> [Work required]: The records below hold a stretch from the line with "unfold clean. change" through the line with "Proof. by repeat split; vm_compute. Qed."; return exactly those lines, ends included, and nothing more.

> [Excerpted records]:
····················
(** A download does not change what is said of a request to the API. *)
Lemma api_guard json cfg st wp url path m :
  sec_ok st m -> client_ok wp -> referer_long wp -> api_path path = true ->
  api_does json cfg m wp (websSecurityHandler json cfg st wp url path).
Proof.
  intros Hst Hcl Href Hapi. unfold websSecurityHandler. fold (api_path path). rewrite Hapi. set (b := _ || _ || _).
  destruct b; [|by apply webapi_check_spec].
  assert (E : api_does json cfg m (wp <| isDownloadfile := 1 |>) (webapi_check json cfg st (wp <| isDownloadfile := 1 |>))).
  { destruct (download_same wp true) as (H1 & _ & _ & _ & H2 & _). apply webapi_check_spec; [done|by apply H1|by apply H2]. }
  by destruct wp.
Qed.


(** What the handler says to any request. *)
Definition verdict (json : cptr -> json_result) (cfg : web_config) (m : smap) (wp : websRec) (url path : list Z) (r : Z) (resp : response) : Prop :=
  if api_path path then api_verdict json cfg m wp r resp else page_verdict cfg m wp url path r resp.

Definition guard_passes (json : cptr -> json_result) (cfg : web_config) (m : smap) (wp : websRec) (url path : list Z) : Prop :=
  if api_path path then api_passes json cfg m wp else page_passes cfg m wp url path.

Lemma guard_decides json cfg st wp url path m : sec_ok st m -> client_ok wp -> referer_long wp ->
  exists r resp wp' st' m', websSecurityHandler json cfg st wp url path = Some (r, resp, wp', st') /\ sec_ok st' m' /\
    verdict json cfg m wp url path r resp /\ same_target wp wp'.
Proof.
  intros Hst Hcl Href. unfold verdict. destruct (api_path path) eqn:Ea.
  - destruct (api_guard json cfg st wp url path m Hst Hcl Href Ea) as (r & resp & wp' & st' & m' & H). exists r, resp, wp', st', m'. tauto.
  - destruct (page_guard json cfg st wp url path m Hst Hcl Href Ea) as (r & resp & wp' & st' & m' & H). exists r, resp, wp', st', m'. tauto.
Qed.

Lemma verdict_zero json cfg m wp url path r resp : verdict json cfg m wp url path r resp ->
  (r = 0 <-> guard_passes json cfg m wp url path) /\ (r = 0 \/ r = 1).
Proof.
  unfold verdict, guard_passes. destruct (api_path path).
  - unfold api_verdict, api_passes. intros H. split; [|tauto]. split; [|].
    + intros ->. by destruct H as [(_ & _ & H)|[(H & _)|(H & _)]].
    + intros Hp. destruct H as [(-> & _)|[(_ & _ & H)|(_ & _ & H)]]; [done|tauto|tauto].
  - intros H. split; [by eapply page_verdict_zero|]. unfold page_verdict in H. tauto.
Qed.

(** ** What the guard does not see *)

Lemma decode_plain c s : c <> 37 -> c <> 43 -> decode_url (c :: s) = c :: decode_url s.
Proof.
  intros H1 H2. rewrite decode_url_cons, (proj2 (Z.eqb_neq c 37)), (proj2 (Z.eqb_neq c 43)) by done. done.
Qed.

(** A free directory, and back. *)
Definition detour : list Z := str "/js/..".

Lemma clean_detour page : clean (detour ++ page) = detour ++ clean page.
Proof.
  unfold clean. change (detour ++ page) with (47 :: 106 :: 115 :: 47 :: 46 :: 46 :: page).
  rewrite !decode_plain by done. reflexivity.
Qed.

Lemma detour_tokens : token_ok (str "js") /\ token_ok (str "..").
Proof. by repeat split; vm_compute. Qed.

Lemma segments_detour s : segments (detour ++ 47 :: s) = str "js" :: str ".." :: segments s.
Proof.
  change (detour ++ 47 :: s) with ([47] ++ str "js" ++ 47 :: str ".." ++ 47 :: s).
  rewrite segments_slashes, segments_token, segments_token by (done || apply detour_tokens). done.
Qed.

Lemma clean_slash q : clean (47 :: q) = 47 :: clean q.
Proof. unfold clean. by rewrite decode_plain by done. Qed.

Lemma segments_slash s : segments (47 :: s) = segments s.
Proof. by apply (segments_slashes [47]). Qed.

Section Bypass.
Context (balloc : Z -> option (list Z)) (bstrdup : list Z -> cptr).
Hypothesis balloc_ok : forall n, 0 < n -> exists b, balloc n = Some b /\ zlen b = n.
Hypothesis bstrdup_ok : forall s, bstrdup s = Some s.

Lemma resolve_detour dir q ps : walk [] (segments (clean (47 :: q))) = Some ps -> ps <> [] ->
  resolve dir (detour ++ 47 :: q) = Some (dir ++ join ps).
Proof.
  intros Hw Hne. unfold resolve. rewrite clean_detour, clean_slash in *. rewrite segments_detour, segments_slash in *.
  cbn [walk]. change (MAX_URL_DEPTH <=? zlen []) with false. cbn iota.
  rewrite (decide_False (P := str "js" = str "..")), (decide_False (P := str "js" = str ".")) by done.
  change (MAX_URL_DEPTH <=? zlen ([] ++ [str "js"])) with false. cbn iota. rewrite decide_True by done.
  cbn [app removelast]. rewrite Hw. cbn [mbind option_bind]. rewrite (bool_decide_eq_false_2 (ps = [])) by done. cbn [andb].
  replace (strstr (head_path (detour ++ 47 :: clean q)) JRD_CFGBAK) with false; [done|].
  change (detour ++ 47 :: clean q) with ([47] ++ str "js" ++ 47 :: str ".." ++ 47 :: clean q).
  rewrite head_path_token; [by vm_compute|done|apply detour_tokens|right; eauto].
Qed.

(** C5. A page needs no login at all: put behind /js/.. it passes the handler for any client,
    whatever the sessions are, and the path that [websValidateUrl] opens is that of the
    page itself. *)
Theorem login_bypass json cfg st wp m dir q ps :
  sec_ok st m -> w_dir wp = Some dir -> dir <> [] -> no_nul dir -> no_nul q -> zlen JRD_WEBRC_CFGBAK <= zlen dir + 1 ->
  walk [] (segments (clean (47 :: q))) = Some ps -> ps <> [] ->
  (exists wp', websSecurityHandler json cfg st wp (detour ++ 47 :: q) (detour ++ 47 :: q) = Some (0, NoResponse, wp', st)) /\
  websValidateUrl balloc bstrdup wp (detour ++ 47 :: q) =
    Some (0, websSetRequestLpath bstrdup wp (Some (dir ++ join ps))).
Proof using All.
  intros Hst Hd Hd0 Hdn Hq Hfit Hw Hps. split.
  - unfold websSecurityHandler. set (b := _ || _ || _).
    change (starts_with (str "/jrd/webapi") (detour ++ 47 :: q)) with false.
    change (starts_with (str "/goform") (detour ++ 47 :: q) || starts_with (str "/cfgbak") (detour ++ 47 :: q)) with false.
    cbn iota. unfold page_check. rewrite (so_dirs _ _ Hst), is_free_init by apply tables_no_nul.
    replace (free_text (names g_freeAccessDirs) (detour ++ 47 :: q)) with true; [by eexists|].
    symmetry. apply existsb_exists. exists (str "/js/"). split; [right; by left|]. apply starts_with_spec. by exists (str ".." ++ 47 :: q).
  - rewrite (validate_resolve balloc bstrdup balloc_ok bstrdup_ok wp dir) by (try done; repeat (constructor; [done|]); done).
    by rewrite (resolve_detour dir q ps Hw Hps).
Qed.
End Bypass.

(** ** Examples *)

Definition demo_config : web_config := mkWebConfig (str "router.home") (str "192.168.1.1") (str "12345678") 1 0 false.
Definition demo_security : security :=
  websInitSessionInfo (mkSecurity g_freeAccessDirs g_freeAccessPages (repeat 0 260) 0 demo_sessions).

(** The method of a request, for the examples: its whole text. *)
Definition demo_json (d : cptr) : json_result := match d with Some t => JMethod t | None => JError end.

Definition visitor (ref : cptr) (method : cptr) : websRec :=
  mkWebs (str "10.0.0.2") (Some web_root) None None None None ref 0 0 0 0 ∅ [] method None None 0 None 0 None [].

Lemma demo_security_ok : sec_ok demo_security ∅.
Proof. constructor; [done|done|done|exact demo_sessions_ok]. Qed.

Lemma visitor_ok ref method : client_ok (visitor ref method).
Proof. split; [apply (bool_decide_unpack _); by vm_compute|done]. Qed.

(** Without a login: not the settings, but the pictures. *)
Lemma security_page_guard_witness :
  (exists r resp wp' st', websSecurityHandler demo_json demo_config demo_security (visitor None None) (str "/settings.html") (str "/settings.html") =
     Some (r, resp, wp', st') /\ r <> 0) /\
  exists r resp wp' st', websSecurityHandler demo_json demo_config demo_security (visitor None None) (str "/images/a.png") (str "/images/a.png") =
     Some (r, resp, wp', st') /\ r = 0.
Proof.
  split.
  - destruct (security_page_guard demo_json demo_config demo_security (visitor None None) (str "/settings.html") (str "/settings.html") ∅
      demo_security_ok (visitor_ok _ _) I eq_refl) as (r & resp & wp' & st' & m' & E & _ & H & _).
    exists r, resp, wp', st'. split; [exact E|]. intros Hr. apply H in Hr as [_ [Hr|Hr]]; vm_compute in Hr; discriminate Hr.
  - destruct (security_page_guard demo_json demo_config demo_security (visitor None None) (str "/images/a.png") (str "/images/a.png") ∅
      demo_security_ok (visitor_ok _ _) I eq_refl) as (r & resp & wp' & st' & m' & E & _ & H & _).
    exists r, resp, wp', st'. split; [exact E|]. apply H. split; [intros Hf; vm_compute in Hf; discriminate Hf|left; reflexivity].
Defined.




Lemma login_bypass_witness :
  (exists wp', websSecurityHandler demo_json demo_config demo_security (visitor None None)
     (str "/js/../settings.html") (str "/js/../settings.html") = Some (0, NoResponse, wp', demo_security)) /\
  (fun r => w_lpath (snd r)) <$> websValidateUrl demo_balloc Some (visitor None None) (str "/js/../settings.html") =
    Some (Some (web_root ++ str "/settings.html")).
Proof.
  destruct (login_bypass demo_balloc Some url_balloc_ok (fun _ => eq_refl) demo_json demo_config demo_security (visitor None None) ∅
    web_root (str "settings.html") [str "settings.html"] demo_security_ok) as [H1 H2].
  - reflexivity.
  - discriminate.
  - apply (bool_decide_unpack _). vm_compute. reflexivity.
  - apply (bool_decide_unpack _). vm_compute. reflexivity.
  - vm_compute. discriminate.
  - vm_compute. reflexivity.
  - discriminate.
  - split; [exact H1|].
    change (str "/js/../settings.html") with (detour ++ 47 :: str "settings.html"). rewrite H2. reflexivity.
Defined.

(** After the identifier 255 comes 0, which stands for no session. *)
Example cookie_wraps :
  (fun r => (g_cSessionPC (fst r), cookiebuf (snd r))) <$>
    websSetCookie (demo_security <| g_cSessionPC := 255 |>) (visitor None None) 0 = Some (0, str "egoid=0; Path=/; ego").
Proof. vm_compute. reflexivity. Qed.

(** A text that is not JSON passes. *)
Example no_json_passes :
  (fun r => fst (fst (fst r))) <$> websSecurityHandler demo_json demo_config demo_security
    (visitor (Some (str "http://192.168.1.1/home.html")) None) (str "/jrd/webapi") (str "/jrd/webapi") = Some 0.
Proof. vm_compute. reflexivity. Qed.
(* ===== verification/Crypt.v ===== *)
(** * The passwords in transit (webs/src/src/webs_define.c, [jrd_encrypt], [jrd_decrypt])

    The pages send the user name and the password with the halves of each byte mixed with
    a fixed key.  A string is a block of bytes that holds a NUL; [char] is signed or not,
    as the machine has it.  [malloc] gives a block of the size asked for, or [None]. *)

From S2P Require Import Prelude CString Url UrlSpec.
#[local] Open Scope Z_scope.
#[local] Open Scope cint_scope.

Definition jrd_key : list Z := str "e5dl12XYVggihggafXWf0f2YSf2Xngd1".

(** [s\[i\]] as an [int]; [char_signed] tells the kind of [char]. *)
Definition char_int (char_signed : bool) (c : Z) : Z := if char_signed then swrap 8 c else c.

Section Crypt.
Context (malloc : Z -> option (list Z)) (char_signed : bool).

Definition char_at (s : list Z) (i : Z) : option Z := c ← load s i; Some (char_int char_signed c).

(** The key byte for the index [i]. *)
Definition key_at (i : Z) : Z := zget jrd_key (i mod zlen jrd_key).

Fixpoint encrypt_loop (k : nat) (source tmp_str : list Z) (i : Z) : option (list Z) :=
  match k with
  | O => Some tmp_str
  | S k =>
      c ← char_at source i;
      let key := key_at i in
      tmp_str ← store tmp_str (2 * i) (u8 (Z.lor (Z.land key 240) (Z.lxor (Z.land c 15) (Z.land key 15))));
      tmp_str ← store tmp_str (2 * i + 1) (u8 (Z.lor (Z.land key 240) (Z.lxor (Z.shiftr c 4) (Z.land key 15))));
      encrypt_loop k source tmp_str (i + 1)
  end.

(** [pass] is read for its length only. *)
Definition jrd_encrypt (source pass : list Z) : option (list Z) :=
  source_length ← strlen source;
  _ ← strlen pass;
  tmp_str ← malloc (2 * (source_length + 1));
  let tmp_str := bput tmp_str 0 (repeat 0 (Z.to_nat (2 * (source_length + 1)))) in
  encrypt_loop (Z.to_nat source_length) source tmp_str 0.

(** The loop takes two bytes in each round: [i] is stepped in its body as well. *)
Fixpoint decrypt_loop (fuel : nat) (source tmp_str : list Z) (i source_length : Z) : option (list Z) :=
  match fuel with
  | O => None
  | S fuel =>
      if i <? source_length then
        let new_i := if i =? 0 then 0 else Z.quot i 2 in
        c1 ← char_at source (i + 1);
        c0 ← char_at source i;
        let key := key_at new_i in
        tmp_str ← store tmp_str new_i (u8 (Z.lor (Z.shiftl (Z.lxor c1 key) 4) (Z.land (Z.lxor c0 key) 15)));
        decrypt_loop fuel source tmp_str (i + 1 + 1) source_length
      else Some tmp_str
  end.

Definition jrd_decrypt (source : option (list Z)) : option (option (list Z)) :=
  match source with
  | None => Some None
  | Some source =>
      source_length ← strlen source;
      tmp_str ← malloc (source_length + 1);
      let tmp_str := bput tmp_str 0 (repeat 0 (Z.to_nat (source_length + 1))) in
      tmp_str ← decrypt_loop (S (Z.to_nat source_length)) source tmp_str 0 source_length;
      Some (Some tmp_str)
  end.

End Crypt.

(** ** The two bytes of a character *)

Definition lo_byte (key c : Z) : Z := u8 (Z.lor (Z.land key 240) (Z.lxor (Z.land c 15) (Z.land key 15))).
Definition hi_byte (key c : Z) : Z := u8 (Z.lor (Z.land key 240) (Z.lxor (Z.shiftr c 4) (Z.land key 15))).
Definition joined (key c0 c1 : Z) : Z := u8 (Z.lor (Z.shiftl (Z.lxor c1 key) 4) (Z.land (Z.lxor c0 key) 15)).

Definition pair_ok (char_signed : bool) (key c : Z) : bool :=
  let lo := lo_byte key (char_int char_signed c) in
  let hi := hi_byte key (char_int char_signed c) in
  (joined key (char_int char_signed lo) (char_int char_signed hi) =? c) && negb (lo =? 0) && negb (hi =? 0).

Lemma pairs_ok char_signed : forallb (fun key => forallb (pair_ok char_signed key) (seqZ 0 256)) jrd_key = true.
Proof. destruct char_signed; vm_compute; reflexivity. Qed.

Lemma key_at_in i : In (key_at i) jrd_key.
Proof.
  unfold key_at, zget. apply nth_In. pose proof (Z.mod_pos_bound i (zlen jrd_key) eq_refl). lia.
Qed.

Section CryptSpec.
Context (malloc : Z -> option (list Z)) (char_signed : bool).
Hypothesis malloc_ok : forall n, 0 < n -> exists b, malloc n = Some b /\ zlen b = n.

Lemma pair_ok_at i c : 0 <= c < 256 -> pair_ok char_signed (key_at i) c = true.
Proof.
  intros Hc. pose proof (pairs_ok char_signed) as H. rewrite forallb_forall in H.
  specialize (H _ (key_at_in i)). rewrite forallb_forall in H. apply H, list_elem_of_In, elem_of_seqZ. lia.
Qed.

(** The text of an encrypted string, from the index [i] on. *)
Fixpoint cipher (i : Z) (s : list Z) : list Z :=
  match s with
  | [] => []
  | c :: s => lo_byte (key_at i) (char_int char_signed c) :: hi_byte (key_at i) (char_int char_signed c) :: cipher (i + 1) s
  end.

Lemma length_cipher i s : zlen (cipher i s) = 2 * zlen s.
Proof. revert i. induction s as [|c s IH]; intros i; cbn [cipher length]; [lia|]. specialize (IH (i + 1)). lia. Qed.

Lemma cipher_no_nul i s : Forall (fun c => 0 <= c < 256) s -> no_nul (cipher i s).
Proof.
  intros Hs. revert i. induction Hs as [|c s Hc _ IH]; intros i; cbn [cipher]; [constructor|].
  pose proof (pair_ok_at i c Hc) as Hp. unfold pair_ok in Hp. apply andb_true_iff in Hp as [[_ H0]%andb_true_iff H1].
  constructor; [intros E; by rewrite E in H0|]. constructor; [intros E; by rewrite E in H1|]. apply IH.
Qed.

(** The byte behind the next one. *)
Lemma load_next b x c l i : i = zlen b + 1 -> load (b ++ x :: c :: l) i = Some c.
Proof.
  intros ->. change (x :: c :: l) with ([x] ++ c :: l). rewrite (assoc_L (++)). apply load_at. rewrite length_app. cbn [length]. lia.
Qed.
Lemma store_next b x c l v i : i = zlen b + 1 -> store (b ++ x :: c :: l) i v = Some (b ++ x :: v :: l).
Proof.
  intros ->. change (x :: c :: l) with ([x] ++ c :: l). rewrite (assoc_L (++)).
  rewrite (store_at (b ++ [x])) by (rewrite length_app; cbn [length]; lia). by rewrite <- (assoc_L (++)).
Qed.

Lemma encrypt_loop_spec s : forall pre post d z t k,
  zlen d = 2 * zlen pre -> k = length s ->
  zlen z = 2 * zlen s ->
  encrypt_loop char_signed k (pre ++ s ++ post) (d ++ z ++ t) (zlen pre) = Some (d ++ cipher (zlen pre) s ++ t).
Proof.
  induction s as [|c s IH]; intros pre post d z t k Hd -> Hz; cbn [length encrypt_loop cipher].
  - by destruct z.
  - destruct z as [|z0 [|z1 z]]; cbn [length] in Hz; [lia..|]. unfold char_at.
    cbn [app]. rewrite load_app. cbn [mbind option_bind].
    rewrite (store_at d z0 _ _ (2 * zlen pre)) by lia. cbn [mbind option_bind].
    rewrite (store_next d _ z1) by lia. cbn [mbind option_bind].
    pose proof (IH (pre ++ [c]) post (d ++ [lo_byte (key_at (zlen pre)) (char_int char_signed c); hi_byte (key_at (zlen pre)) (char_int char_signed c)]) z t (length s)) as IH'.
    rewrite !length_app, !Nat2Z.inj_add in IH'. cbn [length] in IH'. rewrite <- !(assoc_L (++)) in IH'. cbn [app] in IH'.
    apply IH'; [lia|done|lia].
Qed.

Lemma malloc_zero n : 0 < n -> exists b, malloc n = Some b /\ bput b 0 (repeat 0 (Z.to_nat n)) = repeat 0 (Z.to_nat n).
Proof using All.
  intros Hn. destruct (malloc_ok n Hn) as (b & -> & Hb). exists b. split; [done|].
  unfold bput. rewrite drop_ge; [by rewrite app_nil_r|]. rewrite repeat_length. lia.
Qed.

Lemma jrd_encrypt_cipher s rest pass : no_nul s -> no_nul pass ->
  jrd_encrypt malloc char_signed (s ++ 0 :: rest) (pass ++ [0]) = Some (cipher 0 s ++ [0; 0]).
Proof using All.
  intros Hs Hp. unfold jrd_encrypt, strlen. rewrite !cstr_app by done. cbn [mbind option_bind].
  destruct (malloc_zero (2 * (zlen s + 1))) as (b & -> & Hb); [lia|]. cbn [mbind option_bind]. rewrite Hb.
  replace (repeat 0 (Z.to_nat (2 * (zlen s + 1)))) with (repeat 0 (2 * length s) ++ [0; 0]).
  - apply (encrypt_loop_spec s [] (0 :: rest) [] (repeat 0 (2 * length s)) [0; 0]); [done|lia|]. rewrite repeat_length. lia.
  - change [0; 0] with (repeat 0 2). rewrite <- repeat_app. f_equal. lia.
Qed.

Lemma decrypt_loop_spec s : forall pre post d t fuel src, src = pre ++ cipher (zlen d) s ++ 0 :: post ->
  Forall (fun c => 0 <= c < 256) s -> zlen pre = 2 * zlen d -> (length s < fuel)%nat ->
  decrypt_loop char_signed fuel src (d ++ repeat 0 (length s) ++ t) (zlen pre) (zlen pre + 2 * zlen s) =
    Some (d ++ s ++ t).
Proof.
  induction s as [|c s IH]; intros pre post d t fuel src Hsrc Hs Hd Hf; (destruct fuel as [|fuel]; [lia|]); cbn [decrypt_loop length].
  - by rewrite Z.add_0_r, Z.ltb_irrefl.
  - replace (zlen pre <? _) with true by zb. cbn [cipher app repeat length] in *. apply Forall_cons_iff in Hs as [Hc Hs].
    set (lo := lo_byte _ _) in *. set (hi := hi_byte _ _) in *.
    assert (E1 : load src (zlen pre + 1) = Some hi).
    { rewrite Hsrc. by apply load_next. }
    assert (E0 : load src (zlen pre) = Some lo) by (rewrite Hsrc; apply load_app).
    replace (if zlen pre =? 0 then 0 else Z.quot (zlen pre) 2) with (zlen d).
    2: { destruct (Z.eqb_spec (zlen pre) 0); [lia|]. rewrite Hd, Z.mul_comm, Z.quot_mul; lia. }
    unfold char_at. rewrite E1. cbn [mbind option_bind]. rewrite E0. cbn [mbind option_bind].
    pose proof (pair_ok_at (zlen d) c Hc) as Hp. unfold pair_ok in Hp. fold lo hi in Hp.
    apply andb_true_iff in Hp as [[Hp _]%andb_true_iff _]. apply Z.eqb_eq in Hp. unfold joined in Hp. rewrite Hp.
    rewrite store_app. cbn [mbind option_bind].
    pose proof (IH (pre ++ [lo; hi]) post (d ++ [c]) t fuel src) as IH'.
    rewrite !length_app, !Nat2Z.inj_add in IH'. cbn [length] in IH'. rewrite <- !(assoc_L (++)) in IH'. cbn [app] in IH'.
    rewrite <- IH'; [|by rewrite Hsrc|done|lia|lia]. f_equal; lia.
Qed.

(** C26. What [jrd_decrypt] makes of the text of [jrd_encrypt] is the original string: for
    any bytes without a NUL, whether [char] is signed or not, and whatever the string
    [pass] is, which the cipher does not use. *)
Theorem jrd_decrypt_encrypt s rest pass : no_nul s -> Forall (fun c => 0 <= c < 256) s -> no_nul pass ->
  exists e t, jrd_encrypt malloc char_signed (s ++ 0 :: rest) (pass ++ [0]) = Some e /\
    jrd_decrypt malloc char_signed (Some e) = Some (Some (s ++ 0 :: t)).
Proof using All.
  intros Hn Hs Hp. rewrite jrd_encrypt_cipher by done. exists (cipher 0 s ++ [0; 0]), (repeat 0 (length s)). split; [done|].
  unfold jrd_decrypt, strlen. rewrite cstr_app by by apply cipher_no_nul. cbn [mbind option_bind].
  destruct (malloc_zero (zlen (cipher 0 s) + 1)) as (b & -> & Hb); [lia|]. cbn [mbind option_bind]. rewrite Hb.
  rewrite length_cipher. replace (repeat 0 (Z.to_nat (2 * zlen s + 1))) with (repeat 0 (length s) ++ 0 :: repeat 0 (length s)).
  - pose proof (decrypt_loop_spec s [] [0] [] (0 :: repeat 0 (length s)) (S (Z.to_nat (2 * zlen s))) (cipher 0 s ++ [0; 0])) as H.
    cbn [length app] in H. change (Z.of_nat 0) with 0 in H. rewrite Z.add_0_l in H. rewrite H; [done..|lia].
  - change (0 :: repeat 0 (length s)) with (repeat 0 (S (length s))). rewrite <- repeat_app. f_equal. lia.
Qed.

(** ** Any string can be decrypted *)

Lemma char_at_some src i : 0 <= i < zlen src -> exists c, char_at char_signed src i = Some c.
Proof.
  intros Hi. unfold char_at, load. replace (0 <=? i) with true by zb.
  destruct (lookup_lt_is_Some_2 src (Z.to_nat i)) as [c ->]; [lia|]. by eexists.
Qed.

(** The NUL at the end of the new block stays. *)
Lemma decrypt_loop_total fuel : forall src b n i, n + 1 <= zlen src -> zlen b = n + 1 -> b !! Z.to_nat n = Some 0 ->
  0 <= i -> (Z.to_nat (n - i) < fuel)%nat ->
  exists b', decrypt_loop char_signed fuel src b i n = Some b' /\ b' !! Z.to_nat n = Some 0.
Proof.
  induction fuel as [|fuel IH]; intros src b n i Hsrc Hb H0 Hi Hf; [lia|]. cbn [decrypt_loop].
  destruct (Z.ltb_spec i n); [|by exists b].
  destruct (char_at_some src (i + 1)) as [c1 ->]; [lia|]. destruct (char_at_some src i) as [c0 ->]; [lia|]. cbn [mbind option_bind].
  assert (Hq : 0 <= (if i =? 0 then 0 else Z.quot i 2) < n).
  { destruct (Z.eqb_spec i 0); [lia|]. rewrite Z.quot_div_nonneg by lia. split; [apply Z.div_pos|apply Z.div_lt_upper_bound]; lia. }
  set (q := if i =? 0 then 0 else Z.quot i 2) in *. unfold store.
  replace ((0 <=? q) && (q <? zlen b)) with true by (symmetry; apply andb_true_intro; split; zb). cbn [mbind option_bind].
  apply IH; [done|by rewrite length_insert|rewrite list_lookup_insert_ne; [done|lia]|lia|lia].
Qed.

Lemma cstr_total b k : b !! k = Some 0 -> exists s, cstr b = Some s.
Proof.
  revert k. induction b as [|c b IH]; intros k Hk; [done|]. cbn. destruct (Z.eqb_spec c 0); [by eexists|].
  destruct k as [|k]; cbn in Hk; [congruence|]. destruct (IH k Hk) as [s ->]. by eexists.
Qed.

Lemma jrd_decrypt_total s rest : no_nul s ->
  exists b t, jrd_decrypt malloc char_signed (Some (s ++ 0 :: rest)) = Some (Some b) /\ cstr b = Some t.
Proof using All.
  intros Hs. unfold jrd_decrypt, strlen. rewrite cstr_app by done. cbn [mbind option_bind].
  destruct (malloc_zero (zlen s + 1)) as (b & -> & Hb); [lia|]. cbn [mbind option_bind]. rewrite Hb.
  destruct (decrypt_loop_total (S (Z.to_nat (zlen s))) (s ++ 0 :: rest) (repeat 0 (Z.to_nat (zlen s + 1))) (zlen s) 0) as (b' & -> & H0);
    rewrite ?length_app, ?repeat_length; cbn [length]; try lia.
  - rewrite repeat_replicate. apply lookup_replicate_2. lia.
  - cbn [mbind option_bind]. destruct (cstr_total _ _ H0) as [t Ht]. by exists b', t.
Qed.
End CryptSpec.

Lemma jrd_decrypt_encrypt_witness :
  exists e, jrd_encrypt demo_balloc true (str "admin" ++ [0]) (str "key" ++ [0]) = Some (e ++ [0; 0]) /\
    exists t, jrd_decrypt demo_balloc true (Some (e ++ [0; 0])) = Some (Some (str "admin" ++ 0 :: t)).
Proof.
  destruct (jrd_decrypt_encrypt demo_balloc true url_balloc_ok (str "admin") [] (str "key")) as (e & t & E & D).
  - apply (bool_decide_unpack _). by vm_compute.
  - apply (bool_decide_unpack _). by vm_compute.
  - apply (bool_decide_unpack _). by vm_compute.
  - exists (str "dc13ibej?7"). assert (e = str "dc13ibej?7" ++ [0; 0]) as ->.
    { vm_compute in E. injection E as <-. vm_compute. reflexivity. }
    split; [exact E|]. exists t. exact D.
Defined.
····················
> [Result below]:
  unfold clean. change (detour ++ page) with (47 :: 106 :: 115 :: 47 :: 46 :: 46 :: page).
  rewrite !decode_plain by done. reflexivity.
Qed.

Lemma detour_tokens : token_ok (str "js") /\ token_ok (str "..").
Proof. by repeat split; vm_compute. Qed.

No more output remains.